Thank's to all who registered, this STRP Book Club is full.
Read Donna J. Haraway's 'Staying with the Trouble: Making Kin in the Chthulucene’ with us.
In the midst of the COVID-19 pandemic, STRP reads the work of multispecies feminist theorist Donna J. Haraway. She offers provocative new ways of reconfiguring our relationship with the earth and all its inhabitants, including viruses. Some of you might be familiar with Haraway’s most famous text ‘The Cyborg Manifesto’ or with the concept of 'making kin in the Chthulucene’, but some of you might not yet have read 'Staying with the Trouble’ (2016). Now’s the perfect time to do so.
Note: English spoken!
With our reading group we can pause, think and discuss Haraway's ideas together.

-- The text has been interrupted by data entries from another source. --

(* ===== verification/Netip.v ===== *)
(** * IP addresses and prefixes (net/netip)

    The part of Go's [net/netip] the planner uses. An address is absent (the
    zero [netip.Addr]), a 32-bit or a 128-bit number; a prefix is an address
    with a length, valid when the length fits the family. *)

From S2P Require Import Prelude GoStrings.

Local Open Scope Z_scope.

Inductive Addr :=
| NoAddr
| A4 (n : Z)
| A6 (n : Z) (zone : string).

#[export] Instance Addr_eq_dec : EqDecision Addr.
Proof. solve_decision. Defined.

Definition addr_valid (a : Addr) : bool := match a with NoAddr => false | _ => true end.
Definition Is4 (a : Addr) : bool := match a with A4 _ => true | _ => false end.
Definition Is6 (a : Addr) : bool := match a with A6 _ _ => true | _ => false end.
Definition BitLen (a : Addr) : Z := match a with NoAddr => 0 | A4 _ => 32 | A6 _ _ => 128 end.
Definition value (a : Addr) : Z := match a with NoAddr => 0 | A4 n | A6 n _ => n end.
Definition hasZone (a : Addr) : bool := match a with A6 _ z => negb (z =? "")%string | _ => false end.
Definition withoutZone (a : Addr) : Addr := match a with A6 n _ => A6 n "" | a => a end.

Definition Is4In6 (a : Addr) : bool := match a with A6 n _ => Z.shiftr n 32 =? 0xffff | _ => false end.

(** An IPv4-mapped IPv6 address becomes the IPv4 address. *)
Definition Unmap (a : Addr) : Addr := if Is4In6 a then A4 (value a mod 2 ^ 32) else a.

Definition IsLoopback (a : Addr) : bool :=
  match Unmap a with
  | A4 n => Z.shiftr n 24 =? 127
  | A6 n _ => n =? 1
  | NoAddr => false
  end.

Definition IsLinkLocalUnicast (a : Addr) : bool :=
  match Unmap a with
  | A4 n => Z.shiftr n 16 =? 0xa9fe
  | A6 n _ => Z.shiftr n 118 =? 0x3fa
  | NoAddr => false
  end.

(** The address after [a]; the zero address at the end of the space. *)
Definition Next (a : Addr) : Addr :=
  match a with
  | NoAddr => NoAddr
  | A4 n => if n =? 2 ^ 32 - 1 then NoAddr else A4 (n + 1)
  | A6 n z => if n =? 2 ^ 128 - 1 then NoAddr else A6 (n + 1) z
  end.

Record Prefix := MkPrefix { p_addr : Addr; Bits : Z }.

#[export] Instance Prefix_eq_dec : EqDecision Prefix.
Proof. solve_decision. Defined.

Definition NoPrefix : Prefix := MkPrefix NoAddr (-1).

Definition prefix_valid (p : Prefix) : bool :=
  addr_valid (p_addr p) && (0 <=? Bits p) && (Bits p <=? BitLen (p_addr p)).

Definition PrefixFrom (a : Addr) (bits : Z) : Prefix :=
  if addr_valid a && (0 <=? bits) && (bits <=? BitLen a) then MkPrefix (withoutZone a) bits
  else MkPrefix (withoutZone a) (-1).

(** The address with all but its first [bits] bits cleared. *)
Definition mask (a : Addr) (bits : Z) : Addr :=
  let cut n k := Z.shiftl (Z.shiftr n k) k in
  match a with
  | NoAddr => NoAddr
  | A4 n => A4 (cut n (32 - bits))
  | A6 n _ => A6 (cut n (128 - bits)) ""
  end.

(** Prefix.Masked: the zero prefix for an invalid one. *)
Definition Masked (p : Prefix) : Prefix :=
  if prefix_valid p then MkPrefix (mask (p_addr p) (Bits p)) (Bits p) else NoPrefix.

Definition Contains_addr (p : Prefix) (a : Addr) : bool :=
  if negb (prefix_valid p) || hasZone a then false
  else if (BitLen a =? 0) || negb (BitLen (p_addr p) =? BitLen a) then false
  else Z.shiftr (Z.lxor (value a) (value (p_addr p))) (BitLen a - Bits p) =? 0.

(** Prefix.Overlaps *)
Definition prefix_Overlaps (p o : Prefix) : bool :=
  if negb (prefix_valid p) || negb (prefix_valid o) then false
  else if bool_decide (p = o) then true
  else if negb (Bool.eqb (Is4 (p_addr p)) (Is4 (p_addr o))) then false
  else
    let minBits := if Bits p <? Bits o then Bits p else Bits o in
    if minBits =? 0 then true
    else bool_decide (mask (p_addr p) minBits = mask (p_addr o) minBits).

(** ** netip.ParseAddr *)

Definition dec_digit (c : ascii) : option Z :=
  let n := Z.of_nat (nat_of_ascii c) in if (48 <=? n) && (n <=? 57) then Some (n - 48) else None.

Definition hex_value (c : ascii) : option Z :=
  let n := Z.of_nat (nat_of_ascii c) in
  if (48 <=? n) && (n <=? 57) then Some (n - 48)
  else if (97 <=? n) && (n <=? 102) then Some (n - 87)
  else if (65 <=? n) && (n <=? 70) then Some (n - 55)
  else None.

(** One decimal octet: one to three digits, no leading zero, at most 255. *)
Definition octet (l : list ascii) : option Z :=
  match l with
  | [] => None
  | c :: r =>
      ds ← mapM dec_digit l;
      let v := foldl (λ v d, 10 * v + d) 0 ds in
      if (Ascii.eqb c "0" && negb (length r =? 0)%nat) || (255 <? v) then None else Some v
  end.

Definition parseIPv4 (l : list ascii) : option Z :=
  match split_ascii "." l with
  | [a; b; c; d] =>
      a ← octet a; b ← octet b; c ← octet c; d ← octet d;
      Some (((a * 256 + b) * 256 + c) * 256 + d)
  | _ => None
  end.

(** The hexadecimal run in front, its value, and the rest. *)
Fixpoint hex_run (acc : Z) (n : nat) (l : list ascii) : Z * nat * list ascii :=
  match l with
  | c :: r => match hex_value c with
              | Some v => hex_run (acc * 16 + v) (S n) r
              | None => (acc, n, l)
              end
  | [] => (acc, n, [])
  end.

(** The fields so far, how many of them precede the ellipsis, and what is left.
    [fuel] bounds the eight 16-bit fields. *)
Fixpoint v6_fields (fuel : nat) (acc : list Z) (ell : option nat) (l : list ascii) :
    option (list Z * option nat * list ascii) :=
  match fuel with
  | O => Some (acc, ell, l)
  | S fl =>
      let '(v, n, r) := hex_run 0 0 l in
      if (n =? 0)%nat || (4 <? n)%nat then None
      else match r with
           | [] => Some (acc ++ [v], ell, [])
           | "."%char :: _ =>
               if (match ell with None => negb (length acc =? 6)%nat | Some _ => false end) ||
                  (6 <? length acc)%nat then None
               else q ← parseIPv4 l; Some (acc ++ [q / 65536; q mod 65536], ell, [])
           | ":"%char :: [] => None
           | ":"%char :: ":"%char :: r =>
               match ell with
               | Some _ => None
               | None =>
                   let acc := acc ++ [v] in
                   match r with
                   | [] => Some (acc, Some (length acc), [])
                   | _ => v6_fields fl acc (Some (length acc)) r
                   end
               end
           | ":"%char :: r => v6_fields fl (acc ++ [v]) ell r
           | _ => None
           end
  end.

Definition v6_value (fields : list Z) : Z := foldl (λ v f, v * 65536 + f) 0 fields.

Definition v6_finish (zone : string) (r : option (list Z * option nat * list ascii)) : option Addr :=
  match r with
  | None => None
  | Some (fs, ell, rest) =>
      if negb (length rest =? 0)%nat then None
      else if (length fs <? 8)%nat then
        match ell with
        | None => None
        | Some e => Some (A6 (v6_value (take e fs ++ replicate (8 - length fs) 0 ++ drop e fs)) zone)
        end
      else match ell with Some _ => None | None => Some (A6 (v6_value fs) zone) end
  end.

Fixpoint cut_at (c : ascii) (l : list ascii) : list ascii * option (list ascii) :=
  match l with
  | [] => ([], None)
  | a :: r => if Ascii.eqb a c then ([], Some r) else let '(x, y) := cut_at c r in (a :: x, y)
  end.

Definition parseIPv6 (l : list ascii) : option Addr :=
  let '(s, zone) := cut_at "%" l in
  match zone with
  | Some [] => None
  | _ =>
      let zone := String.string_of_list_ascii (default [] zone) in
      match s with
      | ":"%char :: ":"%char :: [] => Some (A6 0 zone)
      | ":"%char :: ":"%char :: r => v6_finish zone (v6_fields 8 [] (Some 0%nat) r)
      | _ => v6_finish zone (v6_fields 8 [] None s)
      end
  end.

Fixpoint first_mark (l : list ascii) : option ascii :=
  match l with
  | [] => None
  | c :: l =>
      if Ascii.eqb c "." || Ascii.eqb c ":" || Ascii.eqb c "%" then Some c else first_mark l
  end.

Definition ParseAddr (s : string) : option Addr :=
  let l := String.list_ascii_of_string s in
  match first_mark l with
  | Some "."%char => n ← parseIPv4 l; Some (A4 n)
  | Some ":"%char => parseIPv6 l
  | _ => None
  end.

Example ParseAddr_ex :
  ParseAddr "127.0.0.1" = Some (A4 0x7f000001) ∧ ParseAddr "::1" = Some (A6 1 "") ∧
  ParseAddr "1.2.3" = None ∧ ParseAddr "01.2.3.4" = None ∧ ParseAddr "1.2.3.256" = None ∧
  ParseAddr "fe80::1%eth0" = Some (A6 0xfe800000000000000000000000000001 "eth0") ∧
  ParseAddr "::ffff:10.0.0.1" = Some (A6 0xffff0a000001 "") ∧ ParseAddr "1::2::3" = None ∧
  ParseAddr "1:2:3:4:5:6:7:8" = Some (A6 0x00010002000300040005000600070008 "") ∧
  ParseAddr "1:2:3:4:5:6:7::8" = None ∧ ParseAddr "a.b" = None ∧ ParseAddr "example" = None.
Proof. vm_compute. repeat split. Qed.

(** ** Text *)

(** The shortest lower-case hexadecimal form of a 16-bit field. *)
Definition hex16 (n : Z) : string :=
  let d k := String (hex_char (Z.to_nat (n / 16 ^ k mod 16))) "" in
  (if (n <? 16)%Z then d 0
   else if (n <? 256)%Z then d 1 ++ d 0
   else if (n <? 4096)%Z then d 2 ++ d 1 ++ d 0
   else d 3 ++ d 2 ++ d 1 ++ d 0)%string.

Definition dotted (n : Z) : string :=
  (Itoa (Z.shiftr n 24) ++ "." ++ Itoa (Z.shiftr n 16 mod 256) ++ "." ++
   Itoa (Z.shiftr n 8 mod 256) ++ "." ++ Itoa (n mod 256))%string.

Definition v6u16 (n : Z) (i : nat) : Z := Z.shiftr n (16 * (7 - Z.of_nat i)) mod 65536.

(** Number of zero fields from [i] on. *)
Fixpoint zero_run (fuel : nat) (n : Z) (i : nat) : nat :=
  match fuel with
  | O => O
  | S fuel => if (v6u16 n i =? 0)%Z then S (zero_run fuel n (S i)) else O
  end.

(** appendTo6: the first of the longest runs of at least two zero fields. *)
Definition longest_run (n : Z) : option (nat * nat) :=
  foldl (λ best i,
    let l := zero_run (8 - i) n i in
    let best_len := match best with Some (a, b) => (b - a)%nat | None => O end in
    if (2 <=? l)%nat && (best_len <? l)%nat then Some (i, (i + l)%nat) else best)
    None (seq 0 8).

Fixpoint v6_text (fuel : nat) (n : Z) (run : option (nat * nat)) (i : nat) : string :=
  match fuel with
  | O => ""
  | S fuel =>
      if (8 <=? i)%nat then ""
      else
        let field i := (hex16 (v6u16 n i) ++ v6_text fuel n run (S i))%string in
        let plain := ((if (0 <? i)%nat then ":" else "") ++ field i)%string in
        match run with
        | Some (a, b) =>
            if (i =? a)%nat then (if (8 <=? b)%nat then "::" else "::" ++ field b)%string else plain
        | None => plain
        end
  end.

Definition addr_String (a : Addr) : string :=
  match a with
  | NoAddr => "invalid IP"
  | A4 n => dotted n
  | A6 n z =>
      (if Is4In6 a then "::ffff:" ++ dotted (n mod 2 ^ 32) else v6_text 9 n (longest_run n) 0) ++
      (if (z =? "")%string then "" else "%" ++ z)
  end%string.

Definition prefix_String (p : Prefix) : string :=
  if negb (prefix_valid p) then "invalid Prefix" else (addr_String (p_addr p) ++ "/" ++ Itoa (Bits p))%string.

Example addr_String_v4 : addr_String (A4 0x0a533301) = "10.83.51.1"%string.
Proof. reflexivity. Qed.
Example addr_String_v6 : addr_String (A6 0x20010db8000000000000000000000001 "") = "2001:db8::1"%string.
Proof. reflexivity. Qed.
Example addr_String_loop : addr_String (A6 1 "") = "::1"%string.
Proof. reflexivity. Qed.
Example addr_String_zone : addr_String (A6 0xfe800000000000000000000000000000 "eth0") = "fe80::%eth0"%string.
Proof. reflexivity. Qed.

You can read the book at your own pace and in your own time. We will meet online to discuss the book on Thursday 23 April 2020 from 19:30 - 21:00. If you want to join the reading group, please send an email to nadine@strp.nl before April 6.
We aim to keep the reading group small so that there is enough space for an in-depth discussion. First come = first served.
STRP Book Club 'Staying with the Trouble'
English spoken
About 'Staying with the Trouble’
In the midst of spiraling ecological devastation, multispecies feminist theorist Donna J. Haraway offers provocative new ways for reconfiguring our relationship with the earth and all its inhabitants. She eschews referring to our current epoch as the Anthropocene, preferring to conceptualize it as what she calls the Chthulucene, as it more aptly and fully describes our epoch as one in which the human and nonhuman are inextricably linked in tentacular practices. The Chthulucene, Haraway explains, requires sym-poiesis, or making-with, rather than auto-poiesis, or self-making. Learning to stay with the trouble of living and dying together on a damaged earth will prove more conducive to the kind of thinking that would provide the means to building more livable futures. Theoretically and methodologically driven by the signifier SF—string figures, science fact, science fiction, speculative feminism, speculative fabulation, so far—Staying with the Trouble further cements Haraway's reputation as one of the most daring and original thinkers of our time.